Konumuz, “sazan sarmalı” yöntemiyle dolandırılan CHP’liler...
Önce “sazan sarmalı” nedir, ona bakalım: Alıcı ve satıcı rolü yapan iki sahtekârın, tuzağa düşürdüğü kişileri dolandırdığı yönteme “sazan sarmalı” deniyor. Yani bir kişinin herkesi kandırdığı klasik dolandırıcılık yönteminden farklıdır. Sazan sarmalında; satıcı ve alıcı rolü yapan veya yapanlar, sıradan insanları yüksek kazanç umuduyla sürecin içine çekerler ve sonunda tuzağa düşen mağdur eli boş kaldığında dolandırıldığını anlar. Kısa sürede yüksek kazanç umuduyla kurulan “saadet zinciri” de buna örnektir. Mağdurlar bazen saflığının, iyi niyetinin, bazen de açgözlülüğünün kurbanı olurlar.
14 Mayıs seçiminde CHP’lilerin başına gelen tam da buna benziyor. Kemal Kılıçdaroğlu’nun adaylığı için kurulmuş masaya oturmak ve İYİ Parti Genel Başkanı Meral Akşener’in itirazına karşın Kılıçdaroğlu’nun cumhurbaşkanı adaylığı için el kaldırmaktan başka hiçbir şey yapmayan dört partinin yanında, CHP yönetimi, cumhurbaşkanı yardımcısı olmayı bekleyen 7 kişi ve anketçiler elbirliği ile CHP seçmenini “sazan sarmalına” aldılar.
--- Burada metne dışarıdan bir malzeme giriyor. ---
Lemma fork_lists k mm sp me pg pid' tid' lk pf bu child node desc pid tid mmap t0 c ps ts cps cs mt B (K : unit -> M world B) :
  k_tasks k !! child = Some t0 -> child <> k_current_task k ->
  k_tasks k !! k_current_task k = Some c -> t_lock c = 0 ->
  tlist k LTasks ps ts -> tlist k (LChildren (k_current_task k)) cps cs -> (forall p, p ∈ ps -> p ∉ cps) ->
  is_Some (k_items k !! 0) -> current_task mm = Some mt ->
  (forall b, b ∈ mt_buffers mt -> b_mmap b <> 0 -> is_Some (List.find (fun m => mi_self m =? b_mmap b) (mt_mmaps mt))) ->
  let cur := k_current_task k in
  let v := fork_fields c cur child pid tid desc node t0 in
  exists k' bs ms n1 n2, listed k k' child v c ps ts cps cs n1 n2 /\ Forall2 (buffer_copy (mt_mmaps mt)) (mt_buffers mt) bs /\
    (onK (c <- current;; upd_obj child (fork_fields c cur child pid tid desc node));;;
     onK (LINKED_LIST_APPEND_NEW (LThreads child) child);;;
     w <- get;;
     t <- deref (current_task (w_m w));;
     '(bs, ms) <- copy_buffers (mt_mmaps t) (mt_buffers t);;
     modify (fun w => w <| w_memory := <[child := mkMtask pid pid bs ms 0 mmap]> (w_memory w) |>);;;
     onK (lock_task cur);;;
     i <- onK (LINKED_LIST_APPEND_NEW (LChildren cur) child);;
     (if i =? 0 then panic "Out of memory!" else ret tt);;;
     x <- onK (unlock_task cur);;
     K x) (mkWorld k mm sp me pg pid' tid' lk pf bu) =
    K tt (mkWorld k' mm sp (<[child := mkMtask pid pid bs ms 0 mmap]> me) pg pid' tid' lk pf bu).
Proof.
  intros Hch Hne Hc Hlk Htl Hcl Hdis Hnull Hmt Hmm cur v.
  (* the fields *)
  set (k1 := k <| k_tasks := <[child := v]> (k_tasks k) |>).
  assert (E1 : (c <- current;; upd_obj child (fork_fields c cur child pid tid desc node)) k = Ret tt k1).
  { rewrite (run_current c) by done. by rewrite (upd_obj_ok _ _ t0). }
  assert (S1 : stage k k1 child v c).
  { split; unfold k1; kred; try done.
    - exists v. by simplify_map_eq.
    - exists c. by rewrite lookup_insert_ne by done.
    - intros q Hq _. by rewrite lookup_insert_ne. }
  assert (Htl1 : tlist k1 LTasks ps ts) by exact Htl.
  assert (Hcl1 : tlist k1 (LChildren cur) cps cs).
  { destruct Hcl as (l & Hl & Hrest). exists l. split; [|done]. unfold k1. simpl. kred. by rewrite lookup_insert_ne. }
  assert (Hth1 : tlist k1 (LThreads child) [] []).
  { exists LINKED_LIST_INIT. split; [|done]. unfold k1. simpl. kred. by rewrite lookup_insert_eq. }
  rewrite (onK_run _ _ _ _ _ _ _ _ _ _ _ _ _ _ E1).
  (* the threads *)
  destruct (stage_append k k1 child v c _ _ _ child S1 Hth1) as (n1 & k2 & E2 & Hn1 & S2 & Hth2 & _ & Fr2 & Hlt2 & Hsl2 & Hf1).
  assert (Htl2 : tlist k2 LTasks ps ts) by (apply Fr2; [done | done | by eapply last_elsewhere; [exact Hth1 | exact Htl1 | set_solver]]).
  assert (Hcl2 : tlist k2 (LChildren cur) cps cs) by (apply Fr2; [done | done | by eapply last_elsewhere; [exact Hth1 | exact Hcl1 | set_solver]]).
  rewrite (onK_run _ _ _ _ _ _ _ _ _ _ _ _ _ _ E2), bind_get. simpl w_m. rewrite Hmt. simpl deref. rewrite bind_ret_l.
  (* the buffers *)
  destruct (copy_buffers_ok (mt_mmaps mt) mm sp me pg pid' tid' lk pf bu (mt_buffers mt) k2 Hmm) as (bs & ms & k3 & E3 & HF & F3).
  rewrite (bind_Ret _ _ _ _ _ E3). cbv beta iota. rewrite bind_modify.
  pose proof (F3 _ (fun s => (still s, k_tasks s, k_items s, k_tasks_list s)) ltac:(done)) as Fs.
  unfold still in Fs. injection Fs as G1 G2 G3 G4 G5 G6 G7 G8 G9.
  assert (S3 : stage k k3 child v c).
  { destruct S2 as [A1 A2 A3 A4 A5]. split; rewrite ?G1, ?G2, ?G3, ?G4, ?G5, ?G7, ?G8; done. }
  assert (X3 : forall r ps ts, tlist k2 r ps ts -> tlist k3 r ps ts).
  { intros r qs us. apply tlist_ext; [done | done |]. intros q. by rewrite G7. }
  assert (Hcur3 : k_current_task k3 = cur) by (rewrite G1; by destruct (st_same _ _ _ _ _ S2) as (-> & _)).
  (* the children *)
  destruct (st_cur _ _ _ _ _ S3) as (c3 & Hc3 & Bc3). rewrite Hcur3 in Hc3.
  assert (Hlk3 : t_lock c3 = 0) by (transitivity (t_lock (bare c3)); [done | by rewrite Bc3]).
  destruct (stage_cur k k3 child v c (fun t => t <| t_lock := 1 |>) S3) as (k4 & E4 & S4 & Hsl4 & Hlt4 & Hi4 & Hcur4 & X4);
    [by rewrite Hcur3 | done | intros t t' E; change (bare (t <| t_lock := 1 |>)) with ((bare t) <| t_lock := 1 |>); by rewrite E |].
  rewrite Hcur3 in E4, Hcur4. rewrite <- (lock_task_run cur c3) in E4 by done.
  change (mkWorld k3 mm sp me pg pid' tid' lk pf bu) <| w_memory := _ |>
    with (mkWorld k3 mm sp (<[child := mkMtask pid pid bs ms 0 mmap]> me) pg pid' tid' lk pf bu).
  rewrite (onK_run _ _ _ _ _ _ _ _ _ _ _ _ _ _ E4).
  assert (Hcl4 : tlist k4 (LChildren cur) cps cs) by auto.
  destruct (stage_append k k4 child v _ _ _ _ child S4 Hcl4) as (n2 & k5 & E5 & Hn2 & S5 & Hcl5 & _ & Fr5 & Hlt5 & Hsl5 & Hf2).
  assert (Htl4 : tlist k4 LTasks ps ts) by auto. assert (Hth4 : tlist k4 (LThreads child) [n1] [child]) by auto.
  assert (Htl5 : tlist k5 LTasks ps ts).
  { apply Fr5; [done | done |]. eapply last_elsewhere; [exact Hcl4 | exact Htl4 | set_solver]. }
  assert (Hn1c : forall p, p ∈ cps -> p <> n1).
  { intros p Hp ->. destruct (tlist_live _ _ _ _ _ Hcl1 Hp) as [_ [? ?]]. congruence. }
  assert (Hth5 : tlist k5 (LThreads child) [n1] [child]).
  { apply Fr5; [done | done |]. eapply last_elsewhere; [exact Hcl4 | exact Hth4 |]. intros p Hp. specialize (Hn1c p Hp). set_solver. }
  rewrite (onK_run _ _ _ _ _ _ _ _ _ _ _ _ _ _ E5), (proj2 (Z.eqb_neq _ _) Hn2), bind_ret_l.
  (* and the unlock *)
  assert (Hcur5 : k_current_task k5 = cur) by (by destruct (st_same _ _ _ _ _ S5) as (-> & _)).
  destruct (st_cur _ _ _ _ _ S5) as (c5 & Hc5 & Bc5). rewrite Hcur5 in Hc5.
  assert (Hlk5 : t_lock c5 = 1) by (transitivity (t_lock (bare c5)); [done | by rewrite Bc5]).
  destruct (stage_cur k k5 child v _ (fun t => t <| t_lock := 0 |>) S5) as (k6 & E6 & S6 & Hsl6 & Hlt6 & Hi6 & Hcur6 & X6);
    [by rewrite Hcur5 | done | intros t t' E; change (bare (t <| t_lock := 0 |>)) with ((bare t) <| t_lock := 0 |>); by rewrite E |].
  rewrite Hcur5 in E6. rewrite <- (unlock_task_run cur c5) in E6 by done.
  exists k6, bs, ms, n1, n2. split_and!; [|done | by rewrite (onK_run _ _ _ _ _ _ _ _ _ _ _ _ _ _ E6)].
  split; auto.
  - destruct S6 as [A1 (c6 & A2 & B2) A3 A4 A5]. split; try done. exists c6. split; [done|]. rewrite B2.
    clear -Hlk. destruct c. simpl in *. by subst.
  - rewrite Hlt6, Hlt5, Hlt4, G9, Hlt2 by done. done.
  - rewrite Hsl6, Hsl5, Hsl4, G6, Hsl2. done.
  - intros p Hp. destruct (tlist_live _ _ _ _ _ Htl1 Hp) as [_ [i Hi]]. destruct (tlist_live _ _ _ _ _ Htl4 Hp) as [_ [i4 Hi4']].
    assert (p <> n2) by congruence. assert (p <> n1) by congruence. specialize (Hdis p Hp). set_solver.
Qed.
Kamuoyuna açıklanan anketlerde yüzde 1 bile oyu çıkmayan DEVA, Gelecek, Saadet ve Demokrat Parti, CHP’lilerin oylarıyla tam 37 milletvekilliği kazandı.
Son gelen bilgilere göre DEVA Partisi’nden 14, Gelecek Partisi’nden 10, Saadet Partisi ve Demokrat Parti’den 3 milletvekili CHP’den istifa ederek kendi isimleriyle TBMM’de yer alacaklar.
İMAMOĞLU: KAZANAMAYACAĞIMIZI BİLİYORDUK
Başta Kılıçdaroğlu ve 6’lı Masa, bile bile seçmene yalan söylemişler. Daha bir hafta geçmeden, önce İstanbul Büyükşehir Belediye Başkanı Ekrem İmamoğlu, ardından da DEVA Partili İdris Şahin, ellerinde Kılıçdaroğlu’nun birinci turda seçimi kazanacağına dair bir anket bulunmadığını açıkladılar.
Ekrem İmamoğlu bunu şöyle anlattı: “Ben üzgünüm, birinci turda daha iyisini bekliyordum. Bu şu değil, ‘Biz ilk turda alırız’, tabii ki bir iddiamız vardı, rakibimizin de vardı, bizim de vardı. Kesin alırız noktasında değildik ama alma ihtimalimizi görüyorduk. Ama şunu unutmuyorduk. Artı iki rakibin olduğu yerde matematiksel olarak da ilk turda çoğunluğu sağlamak gerçekten güç. Biz iki puan daha yukarıda olma ihtimalini görüyorduk. Yani 48’e 47, 47’ye 47 olgunlaşabilir ihtimali, zihnimizin kenarındaydı.”